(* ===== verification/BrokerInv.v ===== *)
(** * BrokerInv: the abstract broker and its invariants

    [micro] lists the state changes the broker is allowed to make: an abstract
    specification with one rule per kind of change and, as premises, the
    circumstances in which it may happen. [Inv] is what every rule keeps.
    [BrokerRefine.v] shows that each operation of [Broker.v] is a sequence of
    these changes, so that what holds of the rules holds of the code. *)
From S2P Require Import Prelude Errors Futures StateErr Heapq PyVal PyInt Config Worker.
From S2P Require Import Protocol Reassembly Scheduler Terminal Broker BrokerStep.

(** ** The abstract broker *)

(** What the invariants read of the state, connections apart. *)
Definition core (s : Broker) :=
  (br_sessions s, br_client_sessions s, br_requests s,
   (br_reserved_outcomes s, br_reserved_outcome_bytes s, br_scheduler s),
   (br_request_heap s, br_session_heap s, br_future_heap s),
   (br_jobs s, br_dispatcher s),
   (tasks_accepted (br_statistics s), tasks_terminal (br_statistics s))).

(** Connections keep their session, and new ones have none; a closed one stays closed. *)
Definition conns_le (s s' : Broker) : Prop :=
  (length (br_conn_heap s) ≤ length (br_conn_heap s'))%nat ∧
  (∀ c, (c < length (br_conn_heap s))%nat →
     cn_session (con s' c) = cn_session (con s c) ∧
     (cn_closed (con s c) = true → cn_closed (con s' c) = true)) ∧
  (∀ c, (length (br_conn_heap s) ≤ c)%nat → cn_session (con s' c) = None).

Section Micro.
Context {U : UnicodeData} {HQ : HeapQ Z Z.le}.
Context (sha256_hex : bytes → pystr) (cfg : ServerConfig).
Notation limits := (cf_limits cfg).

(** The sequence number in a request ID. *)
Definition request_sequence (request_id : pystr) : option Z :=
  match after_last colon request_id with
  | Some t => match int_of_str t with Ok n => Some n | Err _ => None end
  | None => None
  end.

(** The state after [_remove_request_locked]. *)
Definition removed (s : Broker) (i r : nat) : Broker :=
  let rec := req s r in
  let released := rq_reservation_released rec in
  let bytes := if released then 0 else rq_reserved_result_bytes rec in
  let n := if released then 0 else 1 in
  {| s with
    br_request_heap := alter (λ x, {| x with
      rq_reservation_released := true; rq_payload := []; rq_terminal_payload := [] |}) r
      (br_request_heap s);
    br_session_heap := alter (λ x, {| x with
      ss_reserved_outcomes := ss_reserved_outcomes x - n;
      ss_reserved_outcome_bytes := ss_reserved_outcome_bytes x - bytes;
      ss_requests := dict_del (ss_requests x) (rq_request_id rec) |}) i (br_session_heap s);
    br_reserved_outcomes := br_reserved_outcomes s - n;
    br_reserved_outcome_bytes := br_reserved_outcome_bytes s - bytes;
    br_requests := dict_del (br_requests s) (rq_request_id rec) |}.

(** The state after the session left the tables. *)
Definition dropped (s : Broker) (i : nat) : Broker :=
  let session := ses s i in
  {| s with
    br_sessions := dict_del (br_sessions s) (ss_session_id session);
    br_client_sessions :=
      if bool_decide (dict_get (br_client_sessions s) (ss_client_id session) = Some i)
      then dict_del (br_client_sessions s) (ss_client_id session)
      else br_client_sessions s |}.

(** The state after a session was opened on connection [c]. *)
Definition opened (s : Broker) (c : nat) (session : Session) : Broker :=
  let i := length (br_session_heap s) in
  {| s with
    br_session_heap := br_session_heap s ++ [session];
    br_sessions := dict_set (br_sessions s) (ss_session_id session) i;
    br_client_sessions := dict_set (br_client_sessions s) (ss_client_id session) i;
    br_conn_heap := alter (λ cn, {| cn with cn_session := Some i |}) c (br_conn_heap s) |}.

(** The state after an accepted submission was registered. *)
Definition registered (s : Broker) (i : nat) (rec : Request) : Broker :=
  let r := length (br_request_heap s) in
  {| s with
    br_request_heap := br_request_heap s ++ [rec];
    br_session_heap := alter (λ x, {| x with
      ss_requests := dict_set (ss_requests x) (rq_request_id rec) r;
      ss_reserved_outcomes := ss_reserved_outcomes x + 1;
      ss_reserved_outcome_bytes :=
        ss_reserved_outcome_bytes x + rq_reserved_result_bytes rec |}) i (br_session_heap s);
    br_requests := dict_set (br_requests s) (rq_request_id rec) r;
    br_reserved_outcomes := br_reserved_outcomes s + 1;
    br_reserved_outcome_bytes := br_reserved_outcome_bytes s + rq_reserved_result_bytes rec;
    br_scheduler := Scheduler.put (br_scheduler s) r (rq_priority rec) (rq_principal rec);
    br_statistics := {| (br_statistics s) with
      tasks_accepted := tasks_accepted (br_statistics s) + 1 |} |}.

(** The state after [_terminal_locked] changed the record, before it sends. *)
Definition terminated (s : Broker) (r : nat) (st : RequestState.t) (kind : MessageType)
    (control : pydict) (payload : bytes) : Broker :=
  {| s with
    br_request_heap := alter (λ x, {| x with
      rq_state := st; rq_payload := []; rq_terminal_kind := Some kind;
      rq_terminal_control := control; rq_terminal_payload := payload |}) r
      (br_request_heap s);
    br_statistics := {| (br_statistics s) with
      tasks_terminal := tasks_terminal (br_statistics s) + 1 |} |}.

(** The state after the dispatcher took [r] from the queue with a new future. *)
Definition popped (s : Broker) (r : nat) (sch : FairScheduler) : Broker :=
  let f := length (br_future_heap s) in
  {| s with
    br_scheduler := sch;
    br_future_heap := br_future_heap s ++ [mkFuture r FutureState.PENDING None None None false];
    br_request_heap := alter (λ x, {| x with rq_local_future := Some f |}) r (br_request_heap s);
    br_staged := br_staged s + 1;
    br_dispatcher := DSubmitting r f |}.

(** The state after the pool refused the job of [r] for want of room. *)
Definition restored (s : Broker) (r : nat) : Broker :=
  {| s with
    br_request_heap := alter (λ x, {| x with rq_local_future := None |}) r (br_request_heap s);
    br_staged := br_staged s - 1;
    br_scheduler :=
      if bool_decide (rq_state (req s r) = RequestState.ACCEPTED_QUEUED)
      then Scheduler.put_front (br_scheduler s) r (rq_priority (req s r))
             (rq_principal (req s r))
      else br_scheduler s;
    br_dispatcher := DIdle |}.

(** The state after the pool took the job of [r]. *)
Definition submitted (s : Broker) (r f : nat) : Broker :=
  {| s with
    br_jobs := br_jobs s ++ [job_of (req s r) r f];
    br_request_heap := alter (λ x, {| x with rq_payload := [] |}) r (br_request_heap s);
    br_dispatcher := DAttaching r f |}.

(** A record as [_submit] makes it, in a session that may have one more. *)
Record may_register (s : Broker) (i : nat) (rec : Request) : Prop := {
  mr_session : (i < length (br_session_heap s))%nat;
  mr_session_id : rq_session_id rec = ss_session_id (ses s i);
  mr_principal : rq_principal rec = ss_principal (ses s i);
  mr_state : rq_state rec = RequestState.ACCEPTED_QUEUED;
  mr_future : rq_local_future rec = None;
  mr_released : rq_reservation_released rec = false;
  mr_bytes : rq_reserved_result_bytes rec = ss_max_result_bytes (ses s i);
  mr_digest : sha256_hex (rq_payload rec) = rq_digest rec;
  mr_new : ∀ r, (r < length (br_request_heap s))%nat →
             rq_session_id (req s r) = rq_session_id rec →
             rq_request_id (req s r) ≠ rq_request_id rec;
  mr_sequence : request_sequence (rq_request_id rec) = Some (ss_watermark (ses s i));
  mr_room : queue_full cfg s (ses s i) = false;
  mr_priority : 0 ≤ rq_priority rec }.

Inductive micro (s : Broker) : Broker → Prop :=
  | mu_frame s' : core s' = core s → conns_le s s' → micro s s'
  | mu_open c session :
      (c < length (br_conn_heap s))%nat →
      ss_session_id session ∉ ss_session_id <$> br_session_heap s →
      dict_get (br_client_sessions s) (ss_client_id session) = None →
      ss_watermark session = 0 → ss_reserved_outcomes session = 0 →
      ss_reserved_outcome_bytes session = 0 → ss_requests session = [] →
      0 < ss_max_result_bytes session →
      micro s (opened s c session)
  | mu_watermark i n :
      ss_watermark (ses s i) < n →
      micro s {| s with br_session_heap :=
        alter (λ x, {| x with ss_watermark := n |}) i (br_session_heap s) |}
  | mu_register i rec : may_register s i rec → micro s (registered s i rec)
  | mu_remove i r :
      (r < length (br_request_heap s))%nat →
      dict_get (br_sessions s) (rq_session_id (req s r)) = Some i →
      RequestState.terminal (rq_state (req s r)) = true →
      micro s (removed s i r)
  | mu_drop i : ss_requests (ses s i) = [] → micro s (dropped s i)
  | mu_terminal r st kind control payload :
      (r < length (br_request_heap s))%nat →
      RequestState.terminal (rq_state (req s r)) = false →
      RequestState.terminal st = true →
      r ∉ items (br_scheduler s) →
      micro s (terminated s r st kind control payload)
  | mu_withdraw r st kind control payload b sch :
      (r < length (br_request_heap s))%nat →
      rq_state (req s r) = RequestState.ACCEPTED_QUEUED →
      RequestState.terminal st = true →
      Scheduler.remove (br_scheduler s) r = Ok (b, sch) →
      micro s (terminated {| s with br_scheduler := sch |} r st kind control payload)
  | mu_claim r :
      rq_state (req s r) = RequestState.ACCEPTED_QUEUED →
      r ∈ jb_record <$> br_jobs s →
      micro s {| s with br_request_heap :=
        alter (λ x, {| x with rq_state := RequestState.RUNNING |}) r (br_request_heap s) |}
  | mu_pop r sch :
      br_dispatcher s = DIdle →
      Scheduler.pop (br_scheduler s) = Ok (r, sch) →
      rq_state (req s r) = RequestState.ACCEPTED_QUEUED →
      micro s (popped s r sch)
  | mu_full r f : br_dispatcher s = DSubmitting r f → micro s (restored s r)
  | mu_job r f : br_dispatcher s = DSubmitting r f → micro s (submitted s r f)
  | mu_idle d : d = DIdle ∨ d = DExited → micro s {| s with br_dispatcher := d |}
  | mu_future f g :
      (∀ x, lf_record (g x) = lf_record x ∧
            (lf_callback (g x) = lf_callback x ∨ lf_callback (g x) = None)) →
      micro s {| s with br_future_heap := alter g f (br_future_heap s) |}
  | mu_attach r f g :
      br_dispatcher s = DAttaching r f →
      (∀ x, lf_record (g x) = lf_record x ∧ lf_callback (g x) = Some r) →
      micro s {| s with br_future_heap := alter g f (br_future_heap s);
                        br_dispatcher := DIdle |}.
◇ ◇ ◇ ◇ ◇
| GOAL OF THE EXERCISE |
Select and copy every line of the material that holds the string "core".

| EXPECTED ANSWER |
Definition core (s : Broker) :=
  | mu_frame s' : core s' = core s → conns_le s s' → micro s s'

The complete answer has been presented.